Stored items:
____

(* ===== verification/Triples.v ===== *)
(** * Triples

    Code that changes a state and returns or throws, from states that satisfy a
    condition: what then holds of the value and the state, and what if it throws. *)

From S2P Require Import Prelude.

Section Triples.
Context {S E : Type}.
Implicit Types (P R : S → Prop).

Definition triple {A} P (m : ST S E A) (Q : A → S → Prop) R : Prop :=
  ∀ s, P s → match m s with (Ok a, s') => Q a s' | (Throw _, s') => R s' end.

Lemma triple_weaken {A} P P' (m : ST S E A) (Q Q' : A → S → Prop) R R' :
  triple P' m Q' R' → (∀ s, P s → P' s) → (∀ a s, Q' a s → Q a s) → (∀ s, R' s → R s) → triple P m Q R.
Proof. intros Hm H1 H2 H3 s Hs. specialize (Hm s (H1 s Hs)). destruct (m s) as [[a|e] s']; auto. Qed.

Lemma triple_and {A} P P' (m : ST S E A) (Q Q' : A → S → Prop) R R' :
  triple P m Q R → triple P' m Q' R' →
  triple (λ s, P s ∧ P' s) m (λ a s, Q a s ∧ Q' a s) (λ s, R s ∧ R' s).
Proof. intros H H' s [Hs Hs']. specialize (H s Hs). specialize (H' s Hs'). by destruct (m s) as [[a|e] s']. Qed.

Lemma triple_ret {A} (a : A) P (Q : A → S → Prop) R : (∀ s, P s → Q a s) → triple P (mret a) Q R.
Proof. intros H s. apply H. Qed.

Lemma triple_throw {A} e P (Q : A → S → Prop) R : (∀ s, P s → R s) → triple P (st_throw e) Q R.
Proof. intros H s. apply H. Qed.

Lemma triple_bind {A B} P (m : ST S E A) (k : A → ST S E B) (Q : A → S → Prop) (Q' : B → S → Prop) R :
  triple P m Q R → (∀ a, triple (Q a) (k a) Q' R) → triple P (x ← m; k x) Q' R.
Proof.
  intros Hm Hk s Hs. specialize (Hm s Hs). unfold mbind, st_bind. destruct (m s) as [[a|e] s']; [|done].
  by apply Hk.
Qed.

Lemma triple_get {A B} P (f : S → A) (k : A → ST S E B) (Q : B → S → Prop) R :
  (∀ a, triple (λ s, P s ∧ f s = a) (k a) Q R) → triple P (x ← st_get f; k x) Q R.
Proof. intros Hk s Hs. by apply Hk. Qed.

Lemma triple_update P (f : S → S) (Q : () → S → Prop) R : (∀ s, P s → Q () (f s)) → triple P (st_update f) Q R.
Proof. intros H s. apply H. Qed.

Lemma triple_lift {A} (m : res E A) P (Q : A → S → Prop) R :
  (∀ s, P s → match m with Ok a => Q a s | Throw _ => R s end) → triple P (st_lift m) Q R.
Proof. intros H s Hs. specialize (H s Hs). unfold st_lift. by destruct m. Qed.

Lemma triple_catch {A} P (m : ST S E A) h (Q : A → S → Prop) R R' :
  triple P m Q R' → (∀ e, triple R' (h e) Q R) → triple P (st_catch m h) Q R.
Proof.
  intros Hm Hh s Hs. specialize (Hm s Hs). unfold st_catch. destruct (m s) as [[a|e] s']; [done|]. by apply Hh.
Qed.

Lemma triple_fold {A B} P (f : A → B → ST S E B) l b R :
  (∀ x b, x ∈ l → triple P (f x b) (λ _, P) R) → triple P (st_fold f l b) (λ _, P) R.
Proof.
  revert b. induction l as [|x l IH]; intros b Hf; cbn [st_fold]; [by apply triple_ret|].
  eapply triple_bind; [apply Hf; left|]. intros b'. apply IH. intros y b2 Hy. apply Hf. by right.
Qed.

Lemma triple_each {A} P (f : A → ST S E ()) l R :
  (∀ x, x ∈ l → triple P (f x) (λ _, P) R) → triple P (st_each f l) (λ _, P) R.
Proof.
  induction l as [|x l IH]; intros Hf; cbn [st_each]; [by apply triple_ret|].
  eapply triple_bind; [apply Hf; left|]. intros u. apply IH. intros y Hy. apply Hf. by right.
Qed.
End Triples.

(** Code that keeps a condition, whether it returns or throws. *)
Abbreviation preserves P m := (triple P m (λ _, P) P).

(** ** Triples with the error that is thrown *)
Section Outcomes.
Context {S E : Type}.
Implicit Types (P : S → Prop) (X : E → S → Prop).

Definition outcomes {A} P (m : ST S E A) (Q : A → S → Prop) X : Prop :=
  ∀ s, P s → match m s with (Ok a, s') => Q a s' | (Throw e, s') => X e s' end.

Lemma outcomes_weaken {A} P P' (m : ST S E A) (Q Q' : A → S → Prop) X X' :
  outcomes P' m Q' X' → (∀ s, P s → P' s) → (∀ a s, Q' a s → Q a s) → (∀ e s, X' e s → X e s) → outcomes P m Q X.
Proof. intros Hm H1 H2 H3 s Hs. specialize (Hm s (H1 s Hs)). destruct (m s) as [[a|e] s']; auto. Qed.

Lemma outcomes_ret {A} (a : A) P (Q : A → S → Prop) X : (∀ s, P s → Q a s) → outcomes P (mret a) Q X.
Proof. intros H s. apply H. Qed.

Lemma outcomes_throw {A} e P (Q : A → S → Prop) X : (∀ s, P s → X e s) → outcomes P (st_throw e) Q X.
Proof. intros H s. apply H. Qed.

Lemma outcomes_bind {A B} P (m : ST S E A) (k : A → ST S E B) (Q : A → S → Prop) (Q' : B → S → Prop) X :
  outcomes P m Q X → (∀ a, outcomes (Q a) (k a) Q' X) → outcomes P (x ← m; k x) Q' X.
Proof.
  intros Hm Hk s Hs. specialize (Hm s Hs). unfold mbind, st_bind. destruct (m s) as [[a|e] s']; [|done].
  by apply Hk.
Qed.

(** What a value satisfies whatever the state. *)
Lemma outcomes_lift {A B} (m : res E A) (k : A → ST S E B) P Q X :
  (∀ e s, m = Throw e → P s → X e s) → (∀ a, m = Ok a → outcomes P (k a) Q X) → outcomes P (x ← st_lift m; k x) Q X.
Proof.
  intros Ht Hk s Hs. unfold mbind, st_bind, st_lift. destruct m as [a|e]; [by apply (Hk a)|by apply Ht].
Qed.


Lemma outcomes_get {A B} P (f : S → A) (k : A → ST S E B) (Q : B → S → Prop) X :
  (∀ a, outcomes (λ s, P s ∧ f s = a) (k a) Q X) → outcomes P (x ← st_get f; k x) Q X.
Proof. intros Hk s Hs. by apply Hk. Qed.

Lemma outcomes_update P (f : S → S) (Q : () → S → Prop) X : (∀ s, P s → Q () (f s)) → outcomes P (st_update f) Q X.
Proof. intros H s. apply H. Qed.

Lemma outcomes_catch {A} P (m : ST S E A) h (Q : A → S → Prop) X X' :
  outcomes P m Q X' → (∀ e, outcomes (X' e) (h e) Q X) → outcomes P (st_catch m h) Q X.
Proof.
  intros Hm Hh s Hs. specialize (Hm s Hs). unfold st_catch. destruct (m s) as [[a|e] s']; [done|]. by apply Hh.
Qed.

Lemma outcomes_each {A} P (f : A → ST S E ()) l X :
  (∀ x, x ∈ l → outcomes P (f x) (λ _, P) X) → outcomes P (st_each f l) (λ _, P) X.
Proof.
  induction l as [|x l IH]; intros Hf; cbn [st_each]; [by apply outcomes_ret|].
  eapply outcomes_bind; [apply Hf; left|]. intros u. apply IH. intros y Hy. apply Hf. by right.
Qed.
End Outcomes.
(* ===== verification/EngineReopen.v ===== *)
(** * The storage engine: recovery

    Opening the directories of an engine: the newest snapshot that can be read, and
    after it the records of the log, make the collections of a history again. *)

From stdpp Require Import gmap.
From S2P Require Import Prelude Errors JsNumber JsString JsValue Binary CustomId Codec Roundtrip FilterSpec Update IndexSpec FieldIndex IndexSet IndexSetSpec Stored Collection CollectionLemmas CollectionChanges CollectionSpec CollectionIndexes CollectionModel WalFormat Disk DiskLemmas WriteAheadLog WalLemmas WalInvariant WalOperations WalUpkeep WalOpen WalCrash WalModel WalProperties Operations Checkpoint CheckpointWrite CheckpointRead Triples Engine EngineReplay EngineInvariant EngineCheckpoint EngineSteps EngineCommands.
Import Operations.Operations Engine.Engine Engine.Engine.Wal(WriteConcern,Memory,Journaled,Flushed).
Import Engine.Engine.Coll(documentCount,indexes).
Import IndexSet.IndexSet(specs).

(** ** Replaying *)
Lemma apply_recorded t x z s :
  recorded t x → applyRecord s {| Wal.lsn := z; Wal.type := x.1; Wal.payload := x.2 |} = apply_all t s.
Proof.
  intros (Et & Ep & Hr). unfold applyRecord. cbn [Wal.type Wal.payload]. rewrite Et, Z.eqb_refl. cbn [negb].
  rewrite (decode_encoded _ _ Ep); [done|]. eapply Forall_impl; [exact Hr|]. by intros op [Hp _].
Qed.
Lemma openCollection_failure database collection e x e' :
  fd_ok e → openCollection osL osC database collection e = (Throw x, e') → storage_failure x.
Proof.
  intros He. unfold openCollection, this, st_get. unfold mbind at 1, st_bind at 1.
  destruct (getCollection e database collection); [done|]. unfold mbind, st_bind.
  pose proof (append_throws None [Operations.Operations.OpCreateCollection database collection] e He) as Ha.
  destruct (append _ _ _ _ e) as [[u|y] e1]; [|intros [= <- _]; apply Ha].
  destruct (register_empty database collection e1) as (c & v & -> & _). done.
Qed.

(** The log of an engine that can be reached. *)
Lemma ok_fd H e : engine_ok H e → fd_ok e.
Proof.
  intros [(_ & _ & a & Hc & _) _]. destruct (core_log _ _ _ _ Hc) as (old & first & written & waiting & attempted & n & fl & Hi & _).
  intros Hcl. rewrite (inv_fd _ _ _ _ _ _ _ _ _ _ _ Hi Hcl). by eexists.
Qed.
End Engine.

____

*EXERCISE DIRECTIONS:* From the entries above, show each line that includes the string "applyRecord".

*EXPECTED ANSWER:*
  recorded t x → applyRecord s {| Wal.lsn := z; Wal.type := x.1; Wal.payload := x.2 |} = apply_all t s.
  intros (Et & Ep & Hr). unfold applyRecord. cbn [Wal.type Wal.payload]. rewrite Et, Z.eqb_refl. cbn [negb].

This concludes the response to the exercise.